Thread: parametric equations

Let P be the point (3,1,-2) and L be the line given by x=-4+2t, y=2+2t, z=1+t.
Find parametric equations for the line passing through P and intersecting L at a right angle.

Could you please show me how to solve this question? Thank you very much.

Originally Posted by Jenny20

Let P be the point (3,1,-2) and L be the line given by x=-4+2t, y=2+2t, z=1+t.
Find parametric equations for the line passing through P and intersecting L at a right angle.

Could you please show me how to solve this question? Thank you very much.

There are probably neater ways of doing this, but you could find the value
of t which minimises the distance from a point on L to P, then you have a pair
of points on on the desired line from which the required parametric equation
can be derived.

If the distance between points is minimised, so is the square distance.
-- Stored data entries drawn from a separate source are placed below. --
(* ===== verification/Prelude.v ===== *)
(** * Trading Bridge: a verification library

    The program (backend/app under src/, Python) receives trading signals,
    executes them at a retail broker or on paper, tracks the resulting positions
    in a database and exits them, mirrors them to marketplace subscribers,
    guards every account with a loss brake and compares what it believes with
    what the brokers hold.  This library models the trading core as executable
    definitions and proves what makes it correct.

    ** Parts of the program and the files that model them

    - Foundations.  [Prelude]: results, tactics, list and integer lemmas.
      [Records]: record update.  [PyText], [PyFloat], [PyDecimal], [PyNum]:
      the fragments of Python the program computes with (ASCII strings and
      regular expressions, binary64 floats, the decimal module's default
      context, numbers in JSON payloads).
    - [SymbolMatch] (services/symbol_match.py): contract identity across the
      spellings of a symbol, and the scans of a broker's position list.
    - [Attribution] (domains/pnl_reconciler/attribution.py): which fills of an
      account price a bot trade.
    - [Models]: the schemas (schemas/broker.py), the rows (db/models), the
      broker and Redis contracts as type classes, and the world that the
      services act on, with the state-and-exception monad [M].  [Book] is the
      invariant of the positions table, [Ledger] the abstract specification
      the table refines, [Samples] the concrete broker and rows the witnesses
      evaluate.
    - [Safeguards] (core/signal_idempotency.py, services/ambiguous_fill.py,
      services/paper_mode_resolver.py), [StrategyExecutor]
      (services/strategy_executor.py), [PositionManager]
      (services/position_manager.py), [DirectExit] (services/direct_exit.py
      and the dispatch of tasks/signal_execution.py): entries, the exit loop
      and Pine-driven exits of the strategy owner.
    - [DayState] (core/redis_client.py, services/pnl_service.py), [KillSwitch]
      with [KillSafety] and [KillGate] (services/kill_switch_service.py,
      services/master_emergency.py): daily counters and the loss brake.
    - [BrokerBatch] (services/broker_position_batch.py), [Fanout] with
      [FanoutSafety] and [Mirroring] (services/marketplace_fanout.py,
      strategy_engine/instrument_router.py), [MirroredExit] (the hook of
      services/direct_exit.py), [Subscribers] with [DriftSafety]
      (services/subscriber_broker_positions.py,
      services/subscriber_drift_service.py, workers/subscriber_drift_pass.py):
      the marketplace.
    - [Reconcile] with [ReconcileSafety] and [ReconcileAlerts]
      (workers/reconciliation_loop.py, services/broker_resting_stops.py).
    - [Enums] (the enumerations of schemas/broker.py), [CircuitBreaker] with
      [BreakerSafety] (services/circuit_breaker_service.py), [RateLimit] (the
      limiter of core/redis_client.py), [OrderService]
      (services/order_service.py, schemas/webhook.py), [Webhook] with
      [WebhookSafety] and [WebhookGate] (api/webhook.py, sanitize_input of
      core/security_ext.py): a TradingView alert from the request to the order.
    - [Calendar] (dates and the IST clock), [TradingCalendar]
      (strategy_engine/trading_calendar.py), [ScripMaster] (class _ScripMaster of
      brokers/dhan.py), [FuturesResolver] (services/futures_resolver.py),
      [PineMapper] (services/pine_mapper.py), [AiValidator]
      (services/ai_validator.py), [MarketShield]
      (services/market_shield_service.py), [StrategyWebhook] with [StrategyGate]
      (api/strategy_webhook.py, schemas/strategy_webhook.py,
      services/position_lookup.py): a strategy alert from the request to the
      persisted signal.
    - [AnomalyShield] (services/anomaly_shield_service.py), [TradeDna]
      (services/trade_dna_service.py, services/probability_engine.py),
      [OptionOrder] (the options builder of services/pine_mapper.py,
      schemas/pine_webhook.py), [PaperExecutors] (services/cash_executor.py,
      services/options_executor.py), [SignalTask] with [SignalSafety] and
      [SignalGuarantees] (tasks/signal_execution.py): the worker that executes a
      persisted signal.
    - [DhanBroker] with [DhanSafety] (brokers/dhan.py): the Dhan adapter as an
      instance of [BrokerInterface], over a Dhan that is a parameter.
    - [TradeBook] (tradebook.py, order_tape.py), [PnlReconciler] with [PnlSafety]
      (service.py, costs.py), [TruthCheck] (ingest.py, truth_check.py,
      truth_check_runner.py), [PnlCommand] (__main__.py), all of
      domains/pnl_reconciler/ around [Attribution]: realized P&L after the fact and
      the daily comparison with the broker.
    - [StrategyDsl] (schema/strategy.py), [Engines] (engines/, schema/ohlcv.py),
      [PaperTrading] (paper_trading/ and its two tables), [LiveOrders]
      (live_orders/, the live-trading flag of feature_flags/), [Backtest] with
      [BacktestSafety] (backtest/), all of strategy_engine/: strategies as documents,
      what a bar makes of them, and the path from a paper record to a live order.
    - [ExpirySweeps] (services/futures_expiry_backstop.py,
      services/options_expiry_sweep.py): the scheduled expiry passes.
    - [Lifecycle]: the services that write positions as one step relation on worlds.

    Parts interact through the world: rows, Redis keys, alerts and broker calls
    written by one service are read by the next.  Definitions keep the names of
    the functions they translate (a leading underscore is dropped); a handler of
    the source is one definition with its guards and early returns in the
    source's order, and its state changes happen in [M], where a raise keeps the
    changes made before it.

    ** What the theorems show

    - Whole system ([Lifecycle]): in every reachable state each row has
      0 <= remaining <= total and is closed exactly at zero, ids are unique and
      there is one open row per strategy, symbol, side and subscription; every
      run refines the ledger; a closed row stays closed.
    - Entries and exits: one order per signal, sized in whole lots, rows sized by
      what the broker confirmed, failures leave the book alone; the tick rules
      of the exit loop in their order of precedence, conservation of lots,
      termination.
    - Kill switch: the flag goes up before anything is sent and holds until a
      reset, a square-off touches only the user's own rows and accounts and
      closes or reports each of them, a subscriber's kill stays contained.
    - Marketplace: subscribers are isolated from the owner and from each other,
      a re-delivered signal is mirrored once, mirrored exits take at least one
      unit and at most what the copy has, an unverified position authorises
      nothing, a batch of broker calls keeps its limits and misses no timely
      answer, a drift pass demotes exactly the confirmed shortfalls.
    - Reconciliation: a tick only observes, watches exactly the accounts the
      executor trades on, is silent exactly on agreement, and repeats a standing
      alert at a bounded cadence.
    - TradingView alerts: an order needs every gate and goes to the alert's own
      user, an alert is executed once a minute at most, an answered alert is one
      trade row and one count, which accepted payloads are orders; a halted
      instrument stays halted; the limiter admits at most its maximum in any
      window.
    - Strategy alerts: a persisted signal is canonical and unique, an exit is
      pinned to the contract that is held, an entry's contract follows the roll
      rule, a held exit has exactly one fate.
    - Signal worker: a task sends once, an entry trades only through every gate, a
      replayed Pine fire is suppressed, the signal's status never hides a
      position, an anomaly trip blocks for exactly its cooldown, an option order is
      a whole-lot buy of the nearest eligible contract.
    - Dhan: an order leaves the adapter at most three times and only through
      place_order, a fill is what the orderbook last said, a position is closed
      where it was read.
    - P&L: a published amount is the bot's own round trip less what the broker billed,
      a run is row by row and idempotent, settled rows are kept, the scheduled scan
      never prices live money; a green check means the record matches the book, an
      ingested day is fully recorded, a verdict is told once.
    - Strategy engine: a validated strategy is well formed and is read back from its
      column; a bar's exits are exactly what it triggers; a paper session holds one
      position, its completed sessions are distinct days; a live order needs every
      gate; a backtest does not look ahead, trades on signals only and keeps the
      caps.  Prices there are binary64 numbers with the rounding of the code.
    - Expiry: a sweep empties exactly the rows that are due, a fresh entry is clear
      of the backstop, the stored bars never show a session to come.
    - Attribution and symbols: a priced trade consists of the bot's own fills
      and its gross is their cash flow; the spellings of a contract agree.

    Broker, Redis store, cipher, scrip master, margin check, digests, the JSON
    reader and writer, the coercions of the validation library ([Coercion]) and the
    stored daily bars are parameters.  Theorems hold for any of them; where
    they depend on Redis the store satisfies [RedisLaws] (documented SET NX EX, GET
    and DEL behaviour), where they depend on the position provider it satisfies
    [ProviderLaws].  The witnesses instantiate them by [ScriptedBroker] and
    [store].

    ** Fuel and bounds

    Recursion is structural except in five number routines.  [digit_count] and
    [digits_fuel] get one unit per binary digit of the argument, more than its
    decimal digits ([ndigits_fuel], [int_of_digits_fuel]); [strip_zeros] gets the
    number of digits a quotient may have to lose; [shortest] tries the 17
    significant digits that always identify a double; [find_top] moves one power
    of ten per unit from a start that is a few powers away.  Integers are
    unbounded, as Python's are.  Times are whole seconds (milliseconds in
    [BrokerBatch]).

    ** Not modelled

    Logging, message texts and delivery of alerts (levels, events and figures are
    kept), Redis failures (Redis is taken to be reachable), rounding of Numeric
    columns on reload, Decimal special values, transaction boundaries other than
    the savepoints of the fan-out and the commits of the signal row, reading the
    drift bias from the environment and the random draws (arguments),
    interleaving of concurrently gathered broker calls other than in
    [BrokerBatch] (they act on disjoint rows and are served one after the other),
    the persistent halt flag of the emergency service, the listing of past trips,
    endless loops around single ticks.

    HTTP routes other than the two webhooks, authentication, plans and
    entitlements, the other broker adapters, the reports and messages as text, and
    of the strategy engine the indicator kernels, the importers and translator and
    the reliability and truth reports are separate subsystems that the trading core
    only calls or is called by; the series and scores they produce are arguments. *)

From Stdlib Require Import ZArith Lia List Bool.
From stdpp Require Import base list strings.

#[global] Open Scope Z_scope.

(** ** Results and the exception-free fragment

    Fallible pure code returns a [result]; code that also changes shared state
    runs in the state monad of [Models.v], which is built on it. *)

Inductive result (E A : Type) : Type :=
| Ok (a : A)
| Err (e : E).

Arguments Ok {E A} a.
Arguments Err {E A} e.

(** Exception propagation: [x ← m; k] (stdpp's monad notation). *)
#[export] Instance result_ret {E : Type} : MRet (result E) := fun A a => Ok a.

#[export] Instance result_bind {E : Type} : MBind (result E) :=
  fun A B k m =>
    match m with
    | Ok a => k a
    | Err e => Err e
    end.

Definition is_ok {E A : Type} (m : result E A) : bool :=
  match m with
  | Ok _ => true
  | Err _ => false
  end.

Lemma res_bind_ok {E A B : Type} (m : result E A) (k : A -> result E B) b :
  (m ≫= k) = Ok b <-> exists a, m = Ok a /\ k a = Ok b.
Proof. destruct m as [a|e]; simpl; split; [eauto | by intros (? & [= ->] & ?) | done | by intros (? & ? & ?)]. Qed.

(** ** Tactics of the development *)

(** Case analysis on the scrutinee of a match or conditional of the goal. *)
Ltac split_match :=
  match goal with
  | |- context [match ?x with _ => _ end] =>
      lazymatch x with
      | context [match _ with _ => _ end] => fail
      | _ => destruct x eqn:?
      end
  end.

(** The same for a hypothesis. *)
Ltac split_match_in H :=
  match type of H with
  | context [match ?x with _ => _ end] =>
      lazymatch x with
      | context [match _ with _ => _ end] => fail
      | _ => destruct x eqn:?
      end
  end.

(** Turn boolean tests of the code into the propositions they decide. *)
Ltac bool_to_prop :=
  repeat match goal with
  | H : (_ && _) = true |- _ => apply andb_prop in H; destruct H
  | H : (_ || _) = false |- _ => apply orb_false_elim in H; destruct H
  | H : (_ && _) = false |- _ => apply andb_false_iff in H
  | H : (_ || _) = true |- _ => apply orb_true_iff in H
  | H : negb _ = true |- _ => apply negb_true_iff in H
  | H : negb _ = false |- _ => apply negb_false_iff in H
  | H : (_ <=? _) = true |- _ => apply Z.leb_le in H
  | H : (_ <=? _) = false |- _ => apply Z.leb_gt in H
  | H : (_ <? _) = true |- _ => apply Z.ltb_lt in H
  | H : (_ <? _) = false |- _ => apply Z.ltb_ge in H
  | H : (_ >? _) = true |- _ => apply Z.gtb_lt in H
  | H : (_ =? _) = true |- _ => apply Z.eqb_eq in H
  | H : (_ =? _) = false |- _ => apply Z.eqb_neq in H
  | H : String.eqb _ _ = true |- _ => apply String.eqb_eq in H
  | H : String.eqb _ _ = false |- _ => apply String.eqb_neq in H
  | H : bool_decide _ = true |- _ => apply bool_decide_eq_true in H
  | H : bool_decide _ = false |- _ => apply bool_decide_eq_false in H
  end.

(** ** Sums over lists *)

Definition sum_by {A : Type} (f : A -> Z) (l : list A) : Z :=
  foldr (fun x acc => f x + acc) 0 l.

Section SumBy.
Context {A : Type}.
Implicit Types (f g : A -> Z) (l : list A).

Lemma sum_by_nil f : sum_by f [] = 0.
Proof. reflexivity. Qed.

Lemma sum_by_cons f x l : sum_by f (x :: l) = f x + sum_by f l.
Proof. reflexivity. Qed.

Lemma sum_by_app f l1 l2 : sum_by f (l1 ++ l2) = sum_by f l1 + sum_by f l2.
Proof. induction l1 as [|x l1 IH]; simpl; [reflexivity|]. rewrite IH. lia. Qed.

Lemma sum_by_perm f l1 l2 : l1 ≡ₚ l2 -> sum_by f l1 = sum_by f l2.
Proof. induction 1; simpl in *; lia. Qed.

Lemma sum_by_nonneg f l : (forall x, In x l -> 0 <= f x) -> 0 <= sum_by f l.
Proof.
  induction l as [|x l IH]; simpl; intros H; [lia|].
  specialize (IH (fun y Hy => H y (or_intror Hy))). specialize (H x (or_introl eq_refl)). lia.
Qed.

Lemma sum_by_ge_elem f l x :
  (forall y, In y l -> 0 <= f y) -> In x l -> f x <= sum_by f l.
Proof.
  intros Hnn Hin. apply in_split in Hin as (l1 & l2 & ->).
  rewrite sum_by_app, sum_by_cons.
  pose proof (sum_by_nonneg f l1) as H1. pose proof (sum_by_nonneg f l2) as H2.
  setoid_rewrite in_app_iff in Hnn. simpl in Hnn.
  specialize (H1 ltac:(eauto)). specialize (H2 ltac:(eauto)). lia.
Qed.

Lemma sum_by_ext f g l : (forall x, In x l -> f x = g x) -> sum_by f l = sum_by g l.
Proof.
  induction l as [|x l IH]; simpl; intros H; [reflexivity|].
  rewrite (H x (or_introl eq_refl)), IH by eauto. reflexivity.
Qed.

Lemma sum_by_scale f c l : sum_by (fun x => c * f x) l = c * sum_by f l.
Proof. induction l as [|x l IH]; simpl; [lia|]. rewrite IH. lia. Qed.
End SumBy.

Create HintDb bridge.
Create Rewrite HintDb bridge.
#[export] Hint Rewrite @sum_by_nil @sum_by_cons @sum_by_app : bridge.
#[export] Hint Resolve sum_by_nonneg : bridge.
The square distance from P to L(t) is:

D(t)=(7-2t)^2+(-1-2t)^2+(-3-t)^2

This is minimised by a value of t such that (d/dt)D(t)=0,

Now:

(d/dt)D(t)=2(7-2t)(-2) + 2(-1-2t)(-2) +2(-3-t)(-1)=18t-18,

so if (d/dt)D(t)=0 t=1.

So the two points on the required line are the given point P=(3,1,-2), and
the point L(1)=(-2,4,3).

Then the line M(lambda)=lambda P + (1-lambda) L(1) is the required line,
or:

x=3 lambda - 2 (1-lambda)=-2 + 5 lambda,
y=1 lambda + 4 (1-lambda)= 4 - 3 lambda
z=-2 lambda +3 (1-lambda)= 3 - 5 lambda.

RonL

(you will need to check the algebra here, there is probably a mistake
somewhere but it should give you a idea of how to solve it).